Llevo varias semanas queriendo ir a los Museos Capitolinos, pero por hache o por be, al final algo me lo impide. Hoy ha sido una huelga que hacía que varias salas del museo permanecieran cerradas y, digo yo que teniendo aún más de seiscientos días por delante en Roma, no iba a gastarme el dinero de la entrada precisamente hoy. Así que me he quedado con las ganas, pero ¡eso sí! he disfrutado de la subida hasta esa plaza majestuosa. 
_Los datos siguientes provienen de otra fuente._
Lemma ObserveActivityForeground_spec_witness :
  ∃ f reported b',
    ObserveActivityForeground true 3 0 60000 lunch = ((Success f, reported), b') ∧
    length reported = 3%nat ∧ Forall (sample_ok true) reported ∧
    counts_foreground (map (λ s, (s.1.1, attribution s.2)) reported) f ∧
    ac_active (af_states f) + ac_idle (af_states f) + ac_locked (af_states f) +
      ac_disconnected (af_states f) + ac_unknown (af_states f) = 3 ∧
    attributedPid f + noWindow f + foregroundUnknown f + notApplicable f = 3.
Proof. apply (ObserveActivityForeground_spec true 3 0 60000 lunch). lia. Defined.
Así que, contrariada, pero tampoco en exceso, pues el día de hoy era tan bonito que merecía la pena pasearlo, me he acercado hasta el Barrio Judío, que está a tiro de piedra. El Ghetto es el lugar donde fueron “encerrados” los judíos romanos entre 1555 y 1870. Parece ser que en un tiempo el barrio estuvo rodeado por una gran muralla con tres puertas que se cerraban todas las noches y sólo un salvoconducto permitía salir de día, básicamente a los médicos y a los comerciantes, que eran los que se dedicaban a salvar y a alegrar las vidas de aquellos que ejercían como sus carceleros.
El barrio judío se vertebra en torno a la Via del Portico d´Ottavia, donde está los restos de un edificio del mismo nombre que construyó Augusto en honor a su hermana pequeña aproximadamente en el año 27 a.C. Parece ser que en un principio era un lugar hermoso, adornado con mármoles y obras de arte, aunque luego, en la edad media, y hasta el S.XIX, fue utilizado como mercado de pescado y hoy en día se encuentra en bastante mal estado. A partir de ahí y hasta llegar a Via Arenula, se extiende la Via del Portico, llena de restaurantes, pastelerías, un liceo y otros pequeños negocios tradicionales. A mí es un barrio que me resulta muy agradable para pasear y alejarse un poco del bullicio más turístico, sobre todo si vas en día de diario. Después he seguido caminando junto al río hasta llegar al Ara Pacis, cerca de donde tenía aparcado el coche, y por el camino he visto un burro con alas. Siempre se puede soñar.